## Collected data
----

(** The casts are the types of the integers read: a byte, [u16::from_be_bytes],
    [u32::..], [u64::..]. *)
Definition read_arg (rest : list Z) (additional : Z) : result CborError (Z * list Z) :=
  if additional <=? 23 then Ok (additional, rest)
  else if additional =? 24 then '(a, r) ← split_first rest; Ok (cast 8 a, r)
  else if additional =? 25 then '(a, r) ← take_n 2 rest; Ok (cast 16 (from_be a), r)
  else if additional =? 26 then '(a, r) ← take_n 4 rest; Ok (cast 32 (from_be a), r)
  else if additional =? 27 then '(a, r) ← take_n 8 rest; Ok (cast 64 (from_be a), r)
  else Err (UnsupportedAdditional additional).

(** [for _ in 0..n { let (v, r) = dec(rest)?; items.push(v); rest = r; }]. *)
Fixpoint repeat_dec {A} (dec : list Z -> result CborError (A * list Z)) (fuel : nat) (n : Z)
    (rest : list Z) : result CborError (list A * list Z) :=
  if n =? 0 then Ok ([], rest)
  else match fuel with
  | O => Err UnexpectedEnd
  | S fuel =>
      '(v, r) ← dec rest;
      '(vs, r) ← repeat_dec dec fuel (n - 1) r;
      Ok (v :: vs, r)
  end.

(** One turn of a map loop. *)
Definition dec_pair {A} (dec : list Z -> result CborError (A * list Z)) (rest : list Z) :
    result CborError ((A * A) * list Z) :=
  '(k, r) ← dec rest; '(v, r) ← dec r; Ok ((k, v), r).

Definition loop_fuel (data : list Z) : nat := S (length data).

(** The [match major] of [decode_at]; [dec] decodes one level down. *)
Definition decode_item (dec : list Z -> result CborError (Value * list Z))
    (major additional arg : Z) (rest : list Z) : result CborError (Value * list Z) :=
  if major =? MT_UINT then Ok (UInt arg, rest)
  else if major =? MT_NINT then Ok (NInt arg, rest)
  else if major =? MT_BYTES then '(bytes, r) ← take_n arg rest; Ok (VBytes bytes, r)
  else if major =? MT_TEXT then
    '(bytes, r) ← take_n arg rest;
    s ← ok_or InvalidUtf8 (from_utf8 bytes);
    Ok (Text s, r)
  else if major =? MT_ARRAY then
    '(items, rest) ← repeat_dec dec (loop_fuel rest) arg rest;
    Ok (Array items, rest)
  else if major =? MT_MAP then
    '(entries, rest) ← repeat_dec (dec_pair dec) (loop_fuel rest) arg rest;
    Ok (Map entries, rest)
  else if major =? MT_SIMPLE then
    if additional =? SIMPLE_FALSE then Ok (VBool false, rest)
    else if additional =? SIMPLE_TRUE then Ok (VBool true, rest)
    else if (additional =? SIMPLE_NULL) || (additional =? SIMPLE_UNDEFINED) then Ok (Null, rest)
    else Err (UnsupportedAdditional additional)
  else Err (UnsupportedType major).

Fixpoint decode_at (levels : nat) (data : list Z) : result CborError (Value * list Z) :=
  match levels with
  | O => Err DepthLimit
  | S levels =>
      '(b, rest) ← split_first data;
      let major := Z.shiftr b 5 in
      let additional := Z.land b 0x1F in
      '(arg, rest) ← read_arg rest additional;
      decode_item (decode_at levels) major additional arg rest
  end.

Definition decode (data : list Z) : result CborError (Value * list Z) :=
  decode_at (DECODE_DEPTH_LIMIT + 1) data.

(** ** Measuring *)

Definition checked_add (a b : Z) : option Z := if a + b <? 2 ^ 64 then Some (a + b) else None.
Definition checked_mul (a b : Z) : option Z := if a * b <? 2 ^ 64 then Some (a * b) else None.

(** [for _ in 0..count { at += item_len_at(&data[at..])? }]. *)
Fixpoint items_len (len_at : list Z -> result CborError Z) (data : list Z) (fuel : nat)
    (count at_ : Z) : result CborError Z :=
  if count =? 0 then Ok at_
  else match fuel with
  | O => Err UnexpectedEnd
  | S fuel =>
      len ← len_at (drop (Z.to_nat at_) data);
      at' ← ok_or UnexpectedEnd (checked_add at_ len);
      items_len len_at data fuel (count - 1) at'
  end.

(** The closure [body_from]. *)
Definition body_from (data : list Z) (header len : Z) : result CborError Z :=
  total ← ok_or UnexpectedEnd (checked_add header len);
  if zlen data <? total then Err UnexpectedEnd else Ok total.

(** The [match major] of [item_len_at]. *)
Definition item_body (len_at : list Z -> result CborError Z) (data : list Z)
    (major arg header : Z) : result CborError Z :=
  if (major =? MT_UINT) || (major =? MT_NINT) then Ok header
  else if (major =? MT_BYTES) || (major =? MT_TEXT) then body_from data header arg
  else if (major =? MT_ARRAY) || (major =? MT_MAP) then
    count ← (if major =? MT_MAP then ok_or UnexpectedEnd (checked_mul arg 2) else Ok arg);
    items_len len_at data (loop_fuel data) count header
  else if major =? MT_TAG then
    len ← len_at (drop (Z.to_nat header) data);
    body_from data header len
  else Ok header.

Fixpoint item_len_at (levels : nat) (data : list Z) : result CborError Z :=
  match levels with
  | O => Err DepthLimit
  | S levels =>
      '(b, rest) ← split_first data;
      let major := Z.shiftr b 5 in
      let additional := Z.land b 0x1F in
      '(arg, after) ← read_arg rest additional;
      let header := zlen data - zlen after in
      item_body (item_len_at levels) data major arg header
  end.

Definition item_len (data : list Z) : result CborError Z := item_len_at (DECODE_DEPTH_LIMIT + 1) data.

(** [rest.split_at(item_len_at(rest, 1)?)]. *)
Definition split_item (rest : list Z) : result CborError (list Z * list Z) :=
  len ← item_len_at DECODE_DEPTH_LIMIT rest; Ok (split_at len rest).

Definition split_array (data : list Z) : result CborError (list (list Z) * list Z) :=
  '(b, rest) ← split_first data;
  let major := Z.shiftr b 5 in
  if negb (major =? MT_ARRAY) then Err (UnsupportedType major) else
  '(count, rest) ← read_arg rest (Z.land b 0x1F);
  repeat_dec split_item (loop_fuel rest) count rest.

Definition split_map (data : list Z) : result CborError (list (list Z * list Z) * list Z) :=
  '(b, rest) ← split_first data;
  let major := Z.shiftr b 5 in
  if negb (major =? MT_MAP) then Err (UnsupportedType major) else
  '(count, rest) ← read_arg rest (Z.land b 0x1F);
  repeat_dec (dec_pair split_item) (loop_fuel rest) count rest.

Example decode_map : decode [0xA1; 0x01; 0x83; 0x20; 0x41; 0x07; 0x61; 0x78; 0xFF] =
  Ok (Map [(UInt 1, Array [NInt 0; VBytes [7]; Text (s2b "x")])], [0xFF]).
Proof. reflexivity. Qed.
Example encode_300 : encode (UInt 300) = [0x19; 0x01; 0x2C].
Proof. reflexivity. Qed.
Example decode_tag : decode [0xC1; 0x00] = Err (UnsupportedType 6).
Proof. reflexivity. Qed.
Example measure_tag : item_len [0xC1; 0xF9; 0; 0; 1] = Ok 4.
Proof. reflexivity. Qed.

(** * Well-formed values *)

(** Induction over [Value] through its lists. *)
Section value_induction.
Context (P : Value -> Prop).
Hypothesis HU : forall n, P (UInt n).
Hypothesis HN : forall n, P (NInt n).
Hypothesis HB : forall b, P (VBytes b).
Hypothesis HT : forall s, P (Text s).
Hypothesis HA : forall a, Forall P a -> P (Array a).
Hypothesis HM : forall m, Forall (fun kv => P kv.1 /\ P kv.2) m -> P (Map m).
Hypothesis HBo : forall b, P (VBool b).
Hypothesis HNu : P Null.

----

Your answer must be the lines from the first line of the entries above through the line that contains "Ok (Text s, r)", written out exactly.

(** The casts are the types of the integers read: a byte, [u16::from_be_bytes],
    [u32::..], [u64::..]. *)
Definition read_arg (rest : list Z) (additional : Z) : result CborError (Z * list Z) :=
  if additional <=? 23 then Ok (additional, rest)
  else if additional =? 24 then '(a, r) ← split_first rest; Ok (cast 8 a, r)
  else if additional =? 25 then '(a, r) ← take_n 2 rest; Ok (cast 16 (from_be a), r)
  else if additional =? 26 then '(a, r) ← take_n 4 rest; Ok (cast 32 (from_be a), r)
  else if additional =? 27 then '(a, r) ← take_n 8 rest; Ok (cast 64 (from_be a), r)
  else Err (UnsupportedAdditional additional).

(** [for _ in 0..n { let (v, r) = dec(rest)?; items.push(v); rest = r; }]. *)
Fixpoint repeat_dec {A} (dec : list Z -> result CborError (A * list Z)) (fuel : nat) (n : Z)
    (rest : list Z) : result CborError (list A * list Z) :=
  if n =? 0 then Ok ([], rest)
  else match fuel with
  | O => Err UnexpectedEnd
  | S fuel =>
      '(v, r) ← dec rest;
      '(vs, r) ← repeat_dec dec fuel (n - 1) r;
      Ok (v :: vs, r)
  end.

(** One turn of a map loop. *)
Definition dec_pair {A} (dec : list Z -> result CborError (A * list Z)) (rest : list Z) :
    result CborError ((A * A) * list Z) :=
  '(k, r) ← dec rest; '(v, r) ← dec r; Ok ((k, v), r).

Definition loop_fuel (data : list Z) : nat := S (length data).

(** The [match major] of [decode_at]; [dec] decodes one level down. *)
Definition decode_item (dec : list Z -> result CborError (Value * list Z))
    (major additional arg : Z) (rest : list Z) : result CborError (Value * list Z) :=
  if major =? MT_UINT then Ok (UInt arg, rest)
  else if major =? MT_NINT then Ok (NInt arg, rest)
  else if major =? MT_BYTES then '(bytes, r) ← take_n arg rest; Ok (VBytes bytes, r)
  else if major =? MT_TEXT then
    '(bytes, r) ← take_n arg rest;
    s ← ok_or InvalidUtf8 (from_utf8 bytes);
    Ok (Text s, r)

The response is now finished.